Dwi Soetjipto, Kepala SKK Migas, menegaskan harga minyak mentah murah juga pasti akan jadi lebih tinggi jika dibawa ke tanah air karena ada berbagai komponen biaya yang harus ditanggung.

“Misalnya impor lebih murah mestinya ditunjukkan, dibandingkan dengan angka tidak hanya kata-kata, Kalau enggak ada ongkos transport saya yakin (murah). Saya juga pernah jadi Dirut Pertamina, crude domestik lebih murah dari pada impor, ini perlu diklarifikasi,” kata Dwi, Jumat (17/7).

Pernyataan Dwi tersebut tentu bertolak belakang dengan apa yang kerap kali dinyatakan Nicke Widyawati, Direktur Utama PT Pertamina (Persero). Dalam berbagai kesempatan Nicke menganggap impor minyak lebih murah daripada membeli minyak dalam negeri.

Nicke pernah menyampaikan saat harga minyak anjlok, impor minyak lebih murah. Menutup kilang dan sumur juga akan lebih menguntungkan bagi perseroan.

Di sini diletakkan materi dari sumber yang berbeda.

(* ===== verification/GnmaImpl.v ===== *)
(** * The switch behind the platform layer is the gNMI device

    [gnma_common] instantiates the interface [Gnma], against which
    [plat-gnma.c] is modelled, with the functions of [gnma_common.c]; the
    requests of a VLAN change become parts of one gNMI message. *)

From S2P Require Import Prelude CNum CStr Bitmap Router PlatTypes Json World Gnma Gnmi GnmaSet GnmaGet GnmaState.
#[local] Open Scope list_scope.

Section impl.
Context `{J : CJson, N : !Gnmi, L : CLibc, T : CTarget}.

(** The request a [change_op] adds to the change. *)
Definition change_rq (op : change_op) : M gnmi rq_op :=
  match op with
  | OpVlanCreate vid => Common.gnma_vlan_create vid
  | OpMemberCreate vid port tagged => Common.gnma_vlan_member_create vid port tagged
  | OpMemberRemove vid port => Common.gnma_vlan_member_remove vid port
  end.

(** The memory of the requests was accounted for when they were added. *)
Definition change_item (op : change_op) : rq_op :=
  match op with
  | OpVlanCreate vid =>
      RqUpdate "/sonic-vlan:sonic-vlan/VLAN/VLAN_LIST"
        (json_of (IObj [("sonic-vlan:VLAN_LIST", IArr [Common.vlan_item vid])]))
  | OpMemberCreate vid port tagged =>
      RqUpdate "/sonic-vlan:sonic-vlan/VLAN_MEMBER/VLAN_MEMBER_LIST"
        (json_of (IObj [("sonic-vlan:VLAN_MEMBER_LIST", IArr [Common.member_item vid port tagged])]))
  | OpMemberRemove vid port =>
      RqDelete ("/sonic-vlan:sonic-vlan/VLAN_MEMBER/VLAN_MEMBER_LIST[name=" +:+ Common.vlan_name vid +:+
                "][ifname=" +:+ port +:+ "]")
  end.

Definition run_call (c : gnma_call) : M gnmi Z :=
  match c with
  | gnma_switch_create => Common.gnma_switch_create
  | gnma_port_admin_state_set n up => Common.gnma_port_admin_state_set n up
  | gnma_port_speed_set n s => Common.gnma_port_speed_set n s
  | gnma_port_duplex_set n f => Common.gnma_port_duplex_set n f
  | gnma_port_ieee8021x_pae_mode_set n b => Common.gnma_port_ieee8021x_pae_mode_set n b
  | gnma_port_ieee8021x_port_ctrl_set n m => Common.gnma_port_ieee8021x_port_ctrl_set n m
  | gnma_port_ieee8021x_port_host_mode_set n m => Common.gnma_port_ieee8021x_port_host_mode_set n m
  | gnma_port_ieee8021x_guest_vlan_set n v => Common.gnma_port_ieee8021x_guest_vlan_set n v
  | gnma_port_ieee8021x_unauthorized_vlan_set n v => Common.gnma_port_ieee8021x_unauthorized_vlan_set n v
  | gnma_poe_power_mgmt_set m => Common.gnma_poe_power_mgmt_set m
  | gnma_poe_usage_threshold_set t => Common.gnma_poe_usage_threshold_set t
  | gnma_poe_port_admin_mode_set n b => Common.gnma_poe_port_admin_mode_set n b
  | gnma_poe_port_detection_mode_set n m => Common.gnma_poe_port_detection_mode_set n m
  | gnma_poe_port_power_limit_set n u l => Common.gnma_poe_port_power_limit_set n u l
  | gnma_poe_port_priority_set n p => Common.gnma_poe_port_priority_set n p
  | gnma_poe_port_reset n => Common.gnma_poe_port_reset n
  | gnma_vlan_remove v => Common.gnma_vlan_remove v
  | gnma_change_exec c => Common.gnma_change_exec (change_item <$> c)
  | gnma_vlan_erif_attr_pref_update v p => Common.gnma_vlan_erif_attr_pref_update v [p]
  | gnma_vlan_erif_attr_pref_delete v p => Common.gnma_vlan_erif_attr_pref_delete v p
  | gnma_portl2_erif_attr_pref_update n p => Common.gnma_portl2_erif_attr_pref_update n [p]
  | gnma_portl2_erif_attr_pref_delete n p => Common.gnma_portl2_erif_attr_pref_delete n p
  | gnma_vlan_dhcp_relay_server_add v ip => Common.gnma_vlan_dhcp_relay_server_add v ip
  | gnma_vlan_dhcp_relay_server_remove v ip => Common.gnma_vlan_dhcp_relay_server_remove v ip
  | gnma_vlan_dhcp_relay_ciruit_id_set v id => Common.gnma_vlan_dhcp_relay_ciruit_id_set v id
  | gnma_vlan_dhcp_relay_policy_action_set v a => Common.gnma_vlan_dhcp_relay_policy_action_set v a
  | gnma_vlan_dhcp_relay_max_hop_cnt_set v n => Common.gnma_vlan_dhcp_relay_max_hop_cnt_set v n
  | gnma_route_create p a => Common.gnma_route_create p a
  | gnma_route_remove p => Common.gnma_route_remove p
  | gnma_stp_mode_set m a => Common.gnma_stp_mode_set m a
  | gnma_stp_ports_enable l => Common.gnma_stp_ports_enable l
  | gnma_stp_vid_set v a => Common.gnma_stp_vid_set v a
  | gnma_ieee8021x_system_auth_control_set b => Common.gnma_ieee8021x_system_auth_control_set b
  | gnma_ieee8021x_das_dac_host_add h k => Common.gnma_ieee8021x_das_dac_host_add h k
  | gnma_ieee8021x_das_dac_host_remove h => Common.gnma_ieee8021x_das_dac_host_remove h
  | gnma_radius_host_add h k port prio => Common.gnma_radius_host_add h k port prio
  | gnma_radius_host_remove h => Common.gnma_radius_host_remove h
  | gnma_system_password_set s => Common.gnma_system_password_set s
  | gnma_igmp_snooping_set v a => Common.gnma_igmp_snooping_set v a
  | gnma_igmp_static_groups_set v g => Common.gnma_igmp_static_groups_set v g
  | gnma_syslog_cfg_clear => Common.gnma_syslog_cfg_clear
  | gnma_syslog_cfg_set l => Common.gnma_syslog_cfg_set l
  | gnma_config_save => Common.gnma_config_save
  | gnma_config_restore => Common.gnma_config_restore
  | gnma_factory_default => Common.gnma_factory_default
  | gnma_image_install uri => Common.gnma_image_install uri
  | gnma_reboot => Common.gnma_reboot
  end.

Definition run_query {A} (q : gnma_query A) : A → M gnmi (Z * A) :=
  match q in gnma_query A return A → M gnmi (Z * A) with
  | gnma_vlan_list_get => Query.gnma_vlan_list_get
  | gnma_vlan_member_bmap_get => Query.gnma_vlan_member_bmap_get
  | gnma_port_list_get size => λ _, Query.gnma_port_list_get size
  | gnma_poe_port_list_get size => λ _, Query.gnma_poe_port_list_get size
  | gnma_radius_hosts_list_get size => λ _, Query.gnma_radius_hosts_list_get size
  | gnma_ieee8021x_das_dac_hosts_list_get size => λ _, Query.gnma_ieee8021x_das_dac_hosts_list_get size
  | gnma_route_list_get size => λ _, Query.gnma_route_list_get size
  | gnma_vlan_erif_attr_pref_list_get vid size => λ _, Query.gnma_vlan_erif_attr_pref_list_get vid size
  | gnma_portl2_erif_attr_pref_list_get n size => λ _, Query.gnma_portl2_erif_attr_pref_list_get n size
  | gnma_vlan_dhcp_relay_server_list_get vid size =>
      λ old, Query.gnma_vlan_dhcp_relay_server_list_get vid size old.2
  | gnma_vlan_dhcp_relay_ciruit_id_get vid => Query.gnma_vlan_dhcp_relay_ciruit_id_get vid
  | gnma_vlan_dhcp_relay_policy_action_get vid => Query.gnma_vlan_dhcp_relay_policy_action_get vid
  | gnma_vlan_dhcp_relay_max_hop_cnt_get vid => Query.gnma_vlan_dhcp_relay_max_hop_cnt_get vid
  | gnma_stp_mode_get => Query.gnma_stp_mode_get
  | gnma_stp_vid_bulk_get => λ _, Query.gnma_stp_vid_bulk_get
  | gnma_port_ieee8021x_pae_mode_get n => Query.gnma_port_ieee8021x_pae_mode_get n
  | gnma_port_ieee8021x_port_ctrl_get n => Query.gnma_port_ieee8021x_port_ctrl_get n
  | gnma_port_ieee8021x_port_host_mode_get n => Query.gnma_port_ieee8021x_port_host_mode_get n
  | gnma_port_ieee8021x_guest_vlan_get n => Query.gnma_port_ieee8021x_guest_vlan_get n
  | gnma_port_ieee8021x_unauthorized_vlan_get n => Query.gnma_port_ieee8021x_unauthorized_vlan_get n
  | gnma_ieee8021x_system_auth_control_get => Query.gnma_ieee8021x_system_auth_control_get
  | gnma_ieee8021x_das_bounce_port_ignore_get => Query.gnma_ieee8021x_das_bounce_port_ignore_get
  | gnma_ieee8021x_das_disable_port_ignore_get => Query.gnma_ieee8021x_das_disable_port_ignore_get
  | gnma_ieee8021x_das_ignore_server_key_get => Query.gnma_ieee8021x_das_ignore_server_key_get
  | gnma_ieee8021x_das_ignore_session_key_get => Query.gnma_ieee8021x_das_ignore_session_key_get
  | gnma_ieee8021x_das_auth_type_key_get => Query.gnma_ieee8021x_das_auth_type_key_get
  | gnma_poe_port_admin_mode_get n => Query.gnma_poe_port_admin_mode_get n
  | gnma_poe_port_detection_mode_get n => Query.gnma_poe_port_detection_mode_get n
  | gnma_poe_port_power_limit_get n => Query.gnma_poe_port_power_limit_get n
  | gnma_poe_port_priority_get n => Query.gnma_poe_port_priority_get n
  | gnma_poe_power_mgmt_get => Query.gnma_poe_power_mgmt_get
  | gnma_poe_usage_threshold_get => Query.gnma_poe_usage_threshold_get
  | gnma_port_oper_status_get n => Report.gnma_port_oper_status_get n
  | gnma_port_speed_get n len => Report.gnma_port_speed_get n len
  | gnma_port_duplex_get n => λ _, Report.gnma_port_duplex_get n
  | gnma_port_stats_get n ids => Report.gnma_port_stats_get n ids
  | gnma_iee8021x_das_dac_global_stats_get ids => Report.gnma_iee8021x_das_dac_global_stats_get ids
  | gnma_port_lldp_peer_info_get n size => Report.gnma_port_lldp_peer_info_get n size
  | gnma_poe_state_get size => Report.gnma_poe_state_get size
  | gnma_poe_port_state_get n size => Report.gnma_poe_port_state_get n size
  | gnma_ieee8021x_system_auth_clients_get size => Report.gnma_ieee8021x_system_auth_clients_get size
  | gnma_rebootcause_get size => Report.gnma_rebootcause_get size
  | gnma_image_install_status size => Report.gnma_image_install_status size
  | gnma_igmp_iface_groups_get n size => λ old, Report.gnma_igmp_iface_groups_get n size old.2
  | gnma_dyn_route_list_get size have => λ _, Report.gnma_dyn_route_list_get size have
  | gnma_mac_address_list_get size have => λ _, Report.gnma_mac_address_list_get size have
  | gnma_ip_iface_addr_get size have => λ _, Report.gnma_ip_iface_addr_get size have
  | gnma_nei_addr_get n ip size => Report.gnma_nei_addr_get n ip size
  | gnma_image_running_name_get len => Report.gnma_image_running_name_get len
  | gnma_metadata_get => Report.gnma_metadata_get
  end.

(** Two functions outside the interface.  The first is not called; its bitmap
    holds whatever the stack held ([garbage]). *)
Definition gnma_stp_vids_set_all (garbage : gset Z) (enable : bool) : M gnmi Z :=
  '(rc, vlans) ← Query.gnma_vlan_list_get garbage;
  if negb (rc =? 0) then ret rc else Common.gnma_stp_vids_set (bits GNMA_MAX_VLANS vlans) enable.
Definition gnma_techsupport_start : M gnmi Z :=
  rc ← send gnmi_gnoi_techsupport_start; ret (if rc =? 0 then 0 else GNMA_ERR_COMMON).

#[export] Instance gnma_common : Gnma := {|
  gst := gnmi;
  gnma_do c g := match run_call c g with
                 | Ok rc g => inl (rc, g)
                 | Err g => inl (GNMA_ERR_COMMON, g)
                 | Fault f => inr f
                 end;
  gnma_get A q old g := match run_query q old g with
                        | Ok (rc, a) g => inl (rc, a, g)
                        | Err g => inl (GNMA_ERR_COMMON, old, g)
                        | Fault f => inr f
                        end
|}.
End impl.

Namun, hal tersebut tidak dilakukan karena Pertamina adalah Badan Usaha Milik Negara (BUMN). Jika hal tersebut dilakukan, industri turunannya akan ikut mati.

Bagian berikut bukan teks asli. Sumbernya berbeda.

(** ** The refinement *)
Abbreviation response := (option gnmi_subscribe_response).

Section refinement.
Context `{J : CJson, N : !Gnmi, P : Platform}.

(** The text of a pointer that is one. *)
Definition pointed (s : c_text) : option string := match s with CText s => Some s | _ => None end.
Definition plain_text (s : c_text) : Prop := s ≠ CWild.

(** What the client does about an event: the callback of proto.c, then, for an
    alarm, the acknowledgement. *)
Definition relay (ev : switch_event) : M stream unit :=
  match ev with
  | SAlarm a =>
      _ ← on_world (alarm_plat_cb (mk_plat_alarm (Some (ga_id a)) (pointed (ga_resource a)) (pointed (ga_text a))
                                     (ga_time_created a) (pointed (ga_type_id a)) (ga_severity a)));
      _ ← on_gnmi (send (gnmi_gnoi_sonic_alarm_acknowledge (ga_id a)));
      ret tt
  | SLink secs name up => on_world (linkstatus_plat_cb secs (Some name) up)
  | SPoeStatus secs name status => on_world (poe_linkstatus_plat_cb secs (Some name) status)
  | SPoeFault secs name code => on_world (poe_link_faultcode_plat_cb secs (Some name) code)
  end.

(** The texts of an alarm are texts: the device sends them as strings. *)
Definition sound (n : gnmi_notification) : Prop :=
  Forall (λ u, located u ∧ ∀ name v, name = "text" ∨ name = "resource" → leaf name u = Some v →
                                     strnonull (v_str v) ≠ CWild) (nf_update n).

Lemma last_of_wild name us old :
  old ≠ CWild → Forall (λ u, ∀ v, leaf name u = Some v → strnonull (v_str v) ≠ CWild) us →
  last_of name as_text us old ≠ CWild.
Proof.
  intros Ho Hus. revert old Ho. induction Hus as [|u us Hu Hus IH]; intros old Ho; [done|].
  rewrite last_of_cons. apply IH. destruct (leaf name u) as [v|] eqn:E; [|done]. cbn. by apply Hu.
Qed.
Lemma last_of_string name us old :
  old ≠ CWild → last_of name as_string us old ≠ CWild.
Proof.
  revert old. induction us as [|u us IH]; intros old Ho; [done|]. rewrite last_of_cons. apply IH.
  destruct (leaf name u) as [[]|]; done.
Qed.
Lemma pointed_text (s : stream) t : t ≠ CWild → c_string t s = Ok (pointed t) s.
Proof. by destruct t. Qed.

“Kalau mau profit saja mah gampang, beli saja. Kondisi kemarin harga impor product lebih murah dari impor crude, itu April-Mei. Itu kondisi anomali memang,” kata Nicke.

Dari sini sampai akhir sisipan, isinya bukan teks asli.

(* ===== verification/PlatApply.v ===== *)
(** * Applying, saving and restoring a configuration ([plat-gnma.c])

    [plat_config_apply] runs the parts in a fixed order and stops at the first
    that fails; the password comes last but for syslog, whose result is not
    looked at.  The identifier of the saved configuration and the metrics live
    in two files.  A stream written to keeps what the successful writes added;
    reading follows glibc's scanf. *)

From S2P Require Import Prelude CNum CStr Bitmap Router PlatTypes ProtoConv Gnma PlatState PlatVlan PlatPort PlatAaa PlatInit.
From Stdlib Require Import Ascii.
#[local] Open Scope list_scope.

Definition newline : string := String "010"%char EmptyString.

(** ** Scanning a stream: the value and what is left *)
Fixpoint digits_rest (s : string) : string :=
  match s with
  | String c r => match digit_val c with Some _ => digits_rest r | None => s end
  | EmptyString => EmptyString
  end.

Definition scan_sign (s : string) : bool * string :=
  match s with
  | String c r =>
      if Ascii.eqb c "-" then (true, r) else if Ascii.eqb c "+" then (false, r) else (false, s)
  | EmptyString => (false, EmptyString)
  end.

(** The sign and the magnitude of a decimal number; [None] when nothing
    converts, at the end of the input or not. *)
Definition scan_number (s : string) : option (bool * Z * string) :=
  let '(neg, body) := scan_sign (skip_space s) in
  v ← digits body; Some (neg, v, digits_rest body).

(** [%zu] and [%lu] *)
Definition fscanf_u (s : string) : option (Z * string) :=
  '(neg, v, rest) ← scan_number s; Some (strtoul_sat neg v, rest).
(** [%d]: [strtol] saturates to 64 bits and the value is narrowed to an int. *)
Definition fscanf_d (s : string) : option (Z * string) :=
  '(neg, v, rest) ← scan_number s;
  Some (wrap_signed 32 (if (neg : bool) then Z.max (- 2 ^ 63) (- v) else Z.min (2 ^ 63 - 1) v), rest).

(** [fgets(buf, n, f)]: up to [n] characters and the first newline; [None] at
    the end of the input. *)
Fixpoint line_of (n : nat) (s : string) : string :=
  match n, s with
  | S n, String c r => if Ascii.eqb c "010" then newline else String c (line_of n r)
  | _, _ => EmptyString
  end.
Definition fgets (size : nat) (s : string) : option string :=
  match s with EmptyString => None | _ => Some (line_of (size - 1) s) end.

(** [if (len && s[len - 1] == '\n') s[len - 1] = 0;] *)
Fixpoint chomp (s : string) : string :=
  match s with
  | EmptyString => EmptyString
  | String c EmptyString => if Ascii.eqb c "010" then EmptyString else s
  | String c r => String c (chomp r)
  end.

Section files.
Context `{G : Gnma}.

(** ** Files *)
Definition cfgid_path : string := "/var/lib/ucentral/saved_config_id".
Definition cfgmetrics_path : string := "/var/lib/ucentral/saved_cfg_metrics".

Definition file_set (path content : string) : M plat unit :=
  modify (λ p, p <| pl_files := <[path := content]> (pl_files p) |>).
(** [fopen(path, "w")] *)
Definition open_w (path : string) : M plat unit :=
  ok ← pl_io_next; if (ok : bool) then file_set path EmptyString else fail.
(** [fprintf]: whether the text was written. *)
Definition write (path text : string) : M plat bool :=
  ok ← pl_io_next;
  files ← gets pl_files;
  _ ← when ok (file_set path (default EmptyString (files !! path) +:+ text));
  ret ok.
(** [fopen(path, "r")] *)
Definition open_r (path : string) : M plat string :=
  files ← gets pl_files;
  match files !! path with
  | None => fail
  | Some content => ok ← pl_io_next; if (ok : bool) then ret content else fail
  end.

(** ** The identifier of the saved configuration *)
Definition plat_config_id_store (id : Z) : M plat unit :=
  _ ← open_w cfgid_path;
  ok ← write cfgid_path (dec id);
  fail_if (negb ok).

(** The return value and [*id]. *)
Definition plat_config_id_load : M plat (Z * Z) :=
  content ← try (open_r cfgid_path);
  match content with
  | None => ret (-1, 0)
  | Some content =>
      match fscanf_u content with
      | Some (id, _) => ret (0, id)
      | None => ret (-1, 0)
      end
  end.

Definition plat_config_save (id : Z) : M plat unit :=
  _ ← gnma_ok gnma_config_save;
  _ ← attempt (plat_config_id_store id); ret tt.
Definition plat_config_restore : M plat unit :=
  _ ← gnma_ok gnma_config_restore; plat_state_init.
Definition plat_saved_config_id_get : M plat (Z * Z) := plat_config_id_load.
Definition plat_factory_default : M plat unit := gnma_ok gnma_factory_default.
Definition plat_reboot : M plat unit := gnma_ok gnma_reboot.

(** ** The metrics *)
Definition flag (b : bool) : string := if b then "1" else "0".

(** Results of [fprintf] are not looked at. *)
Definition plat_metrics_save (cfg : option plat_metrics_cfg) : M plat unit :=
  match cfg with
  | None => fail
  | Some cfg =>
      let h := met_healthcheck cfg in
      let s := met_state cfg in
      _ ← open_w cfgmetrics_path;
      for_each [flag (poll_enabled h); dec (poll_interval h); flag (mst_enabled s);
                flag (mst_lldp_enabled s); flag (mst_clients_enabled s); dec (mst_interval s);
                mst_public_ip_lookup s]
        (λ line, _ ← write cfgmetrics_path (line +:+ newline); ret tt)
  end.

(** The conversions, each storing into [cfg]; whether all of them succeeded. *)
Definition upd_health (c : plat_metrics_cfg) (f : metrics_poll → metrics_poll) : plat_metrics_cfg :=
  c <| met_healthcheck := f (met_healthcheck c) |>.
Definition upd_state (c : plat_metrics_cfg) (f : metrics_state → metrics_state) : plat_metrics_cfg :=
  c <| met_state := f (met_state c) |>.

Definition metrics_fields : list ((Z → plat_metrics_cfg → plat_metrics_cfg) * bool) :=
  [(λ v c, upd_health c (λ h, h <| poll_enabled := negb (v =? 0) |>), true);
   (λ v c, upd_health c (λ h, h <| poll_interval := v |>), false);
   (λ v c, upd_state c (λ s, s <| mst_enabled := negb (v =? 0) |>), true);
   (λ v c, upd_state c (λ s, s <| mst_lldp_enabled := negb (v =? 0) |>), true);
   (λ v c, upd_state c (λ s, s <| mst_clients_enabled := negb (v =? 0) |>), true);
   (λ v c, upd_state c (λ s, s <| mst_interval := v |>), false)].

Fixpoint metrics_scan (fields : list ((Z → plat_metrics_cfg → plat_metrics_cfg) * bool))
    (text : string) (c : plat_metrics_cfg) : plat_metrics_cfg * option string :=
  match fields with
  | [] => (c, Some text)
  | (store, is_int) :: fields =>
      match (if is_int then fscanf_d text else fscanf_u text) with
      | None => (c, None)
      | Some (v, rest) => metrics_scan fields rest (store v c)
      end
  end.

Definition PUBLIC_IP_SIZE : nat := 2048.

(** The return value and what is left in [*cfg]. *)
Definition plat_metrics_restore (cfg : option plat_metrics_cfg) : M plat (Z * option plat_metrics_cfg) :=
  match cfg with
  | None => ret (-1, None)
  | Some c =>
      content ← try (open_r cfgmetrics_path);
      match content with
      | None => ret (-1, Some c)
      | Some text =>
          match metrics_scan metrics_fields text c with
          | (c, None) => ret (-1, Some c)
          | (c, Some rest) =>
              match fgets PUBLIC_IP_SIZE rest with
              | None => ret (-1, Some c)
              | Some line =>
                  ret (0, Some (upd_state c (λ s, s <| mst_public_ip_lookup := chomp line |>
                                                    <| mst_max_mac_count := METRICS_WIRED_CLIENTS_MAX_NUM |>)))
              end
          end
      end
  end.

(** ** Health: the sanity and the messages 0, 1 and 2 *)
Definition health_periodic_cb (f : features) : Z * (bool * bool * bool) :=
  if negb (bool_decide (FEAT_CORE f = FEATSTS_OK)) then (0, (false, false, true))
  else
    let no_aaa := negb (bool_decide (FEAT_AAA f = FEATSTS_OK)) in
    let no_poe := negb (bool_decide (FEAT_POE f = FEATSTS_OK)) in
    ((if no_aaa || no_poe then 50 else 100), (no_aaa, no_poe, false)).
End files.

Section apply.
Context `{G : Gnma, Q : QSort}.

(** The metrics are logged; the poll threads have been started by the caller. *)
Definition config_metrics_apply (cfg : plat_cfg) : M plat unit := ret tt.

(** ** A configuration *)
Definition plat_config_apply (cfg : plat_cfg) : M plat unit :=
  f ← gets pl_features;
  _ ← when (bool_decide (FEAT_CORE f ≠ FEATSTS_OK))
        (CFG_LOG_CRIT "core features are not initialized, the system is not stable");
  _ ← config_vlan_apply cfg;
  _ ← plat_port_config_apply cfg;
  _ ← config_unit_apply cfg;
  _ ← config_stp_apply cfg;
  _ ← config_vlan_ipv4_apply cfg;
  _ ← config_portl2_ipv4_apply cfg;
  _ ← config_vlan_dhcp_relay_apply cfg;
  _ ← config_metrics_apply cfg;
  _ ← config_router_apply cfg;
  _ ← (if bool_decide (FEAT_AAA f = FEATSTS_OK) then config_ieee8021x_apply cfg
       else CFG_LOG_CRIT "AAA feature is not initialized, skipping configuration");
  _ ← config_system_password_apply cfg;
  _ ← attempt (plat_syslog_set (cfg_log_cfg cfg) (cfg_log_cfg_cnt cfg)); ret tt.
End apply.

SKK Migas pun meminta Pertamina untuk tetap menggenjot produksinya karena hal itu jauh lebih baik dibanding mencari-cari minyak dari luar negeri.

Untuk itu, SKK Migas menyoroti kinerja hulu Pertamina, karena banyak anak usahanya yang mendapat rapor merah realisasi lifting migas semester I 2020 karena masih jauh dari target. Sepanjang semester I 2020 realisasi lifting minyak nasional baru sebesar 720,2 ribu barel minyak per hari (bph).

Realisasi ini berasal dari 15 kontraktor, di mana empat di antaranya berasal dari anak usaha Pertamina di bidang hulu.

Dwi mengatakan sudah berkirim surat peringatan ke Pertamina. “Terkait kinerja merah tiap bulan kami review. Kami kirim surat cinta terhadap yang merah-merah itu. Kami sampaikan peringatan, kami panggil, diskusikan. Kami secara serius sampaikan capaian target semua wilayah kerja Pertamina,” ungkap Dwi.

Beberapa anak usaha Pertamina yang belum capai target lifting minyaknya diantaranya, PT Pertamina EP realisasinya 80.499 bph atau 89,4%dari target APBN 2020 90.000 bph.

Lalu ada Pertamina Hulu Mahakam 29.832 ribu bph atau 99% dari target 30.120 bph.

Selain itu, Pertamina Hulu Energi OSES 26.715 bph atau 84,3% dari target APBN 2020 sebanyak 28.007 bph. Ketiga, Pertamina Hulu Kalimantan Timur realisasi 10.387 bph atau 91,3% dari target APBN 2020 11.380 bph.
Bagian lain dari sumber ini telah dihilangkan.